--- EXTRACTED ENTRIES ---
(** ** The encoding *)

Definition to_u256 (c : Z) : result Z Z :=
  let size := Z.shiftr c 24 in
  let word := Z.land c 0x007fffff in
  let '(word, result) :=
    if size <=? 3 then
      let word := Z.shiftr word (8 * (3 - size)) in (word, word)
    else (word, U256_shl word (8 * (size - 3))) in
  let is_negative := negb (word =? 0) && negb (Z.land c 0x00800000 =? 0) in
  let is_overflow :=
    (negb (word =? 0) && (34 <? size)) || ((0xff <? word) && (33 <? size))
    || ((0xffff <? word) && (32 <? size)) in
  if is_negative || is_overflow then Err result else Ok result.

(** [From<Compact> for U256]: overflows and negative values are ignored. *)
Definition U256_from_compact (c : Z) : Z :=
  match to_u256 c with Ok x => x | Err x => x | Panic => 0 end.

Definition from_u256 {E} (val : Z) : result E Z :=
  let size := (U256_bits val + 7) / 8 in
  let compact :=
    if size <=? 3 then u32 (u64 (Z.shiftl (u64 val) (8 * (3 - size))))
    else u32 (U256_shr val (8 * (size - 3))) in
  let '(compact, size) :=
    if negb (Z.land compact 0x00800000 =? 0) then (Z.shiftr compact 8, size + 1)
    else (compact, size) in
  if negb (Z.land compact (Z.lxor 0xffffffff 0x007fffff) =? 0) then Panic
  else if negb (size <? 256) then Panic
  else Ok (Z.lor compact (u32 (Z.shiftl size 24))).

Definition Compact_max_value {E} : result E Z := from_u256 U256_MAX.

(** ** Arithmetic reading of the operations *)

Lemma U256_bits_spec x : 0 < x -> 2 ^ (U256_bits x - 1) <= x < 2 ^ U256_bits x.
Proof.
  intros Hx. unfold U256_bits. rewrite (proj2 (Z.eqb_neq x 0)) by lia.
  pose proof (Z.log2_spec x Hx). replace (Z.succ (Z.log2 x)) with (Z.log2 x + 1) in H by lia.
  replace (Z.log2 x + 1 - 1) with (Z.log2 x) by lia. exact H.
Qed.

Lemma U256_bits_bound x : is_u 256 x -> 0 <= U256_bits x <= 256.
Proof.
  unfold is_u. intros H. unfold U256_bits. destruct (Z.eqb_spec x 0); [lia|].
  pose proof (Z.log2_nonneg x). assert (Z.log2 x < 256) by (apply Z.log2_lt_pow2; lia). lia.
Qed.

Lemma compact_word c : Z.land c 0x007fffff = c mod 2 ^ 23.
Proof. change 0x007fffff with (Z.ones 23). apply Z.land_ones. lia. Qed.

--- THE PROBLEM ---
All of the listing above should be restated word for word.

--- OUTPUT BELOW ---
(** ** The encoding *)

Definition to_u256 (c : Z) : result Z Z :=
  let size := Z.shiftr c 24 in
  let word := Z.land c 0x007fffff in
  let '(word, result) :=
    if size <=? 3 then
      let word := Z.shiftr word (8 * (3 - size)) in (word, word)
    else (word, U256_shl word (8 * (size - 3))) in
  let is_negative := negb (word =? 0) && negb (Z.land c 0x00800000 =? 0) in
  let is_overflow :=
    (negb (word =? 0) && (34 <? size)) || ((0xff <? word) && (33 <? size))
    || ((0xffff <? word) && (32 <? size)) in
  if is_negative || is_overflow then Err result else Ok result.

(** [From<Compact> for U256]: overflows and negative values are ignored. *)
Definition U256_from_compact (c : Z) : Z :=
  match to_u256 c with Ok x => x | Err x => x | Panic => 0 end.

Definition from_u256 {E} (val : Z) : result E Z :=
  let size := (U256_bits val + 7) / 8 in
  let compact :=
    if size <=? 3 then u32 (u64 (Z.shiftl (u64 val) (8 * (3 - size))))
    else u32 (U256_shr val (8 * (size - 3))) in
  let '(compact, size) :=
    if negb (Z.land compact 0x00800000 =? 0) then (Z.shiftr compact 8, size + 1)
    else (compact, size) in
  if negb (Z.land compact (Z.lxor 0xffffffff 0x007fffff) =? 0) then Panic
  else if negb (size <? 256) then Panic
  else Ok (Z.lor compact (u32 (Z.shiftl size 24))).

Definition Compact_max_value {E} : result E Z := from_u256 U256_MAX.

(** ** Arithmetic reading of the operations *)

Lemma U256_bits_spec x : 0 < x -> 2 ^ (U256_bits x - 1) <= x < 2 ^ U256_bits x.
Proof.
  intros Hx. unfold U256_bits. rewrite (proj2 (Z.eqb_neq x 0)) by lia.
  pose proof (Z.log2_spec x Hx). replace (Z.succ (Z.log2 x)) with (Z.log2 x + 1) in H by lia.
  replace (Z.log2 x + 1 - 1) with (Z.log2 x) by lia. exact H.
Qed.

Lemma U256_bits_bound x : is_u 256 x -> 0 <= U256_bits x <= 256.
Proof.
  unfold is_u. intros H. unfold U256_bits. destruct (Z.eqb_spec x 0); [lia|].
  pose proof (Z.log2_nonneg x). assert (Z.log2 x < 256) by (apply Z.log2_lt_pow2; lia). lia.
Qed.

Lemma compact_word c : Z.land c 0x007fffff = c mod 2 ^ 23.
Proof. change 0x007fffff with (Z.ones 23). apply Z.land_ones. lia. Qed.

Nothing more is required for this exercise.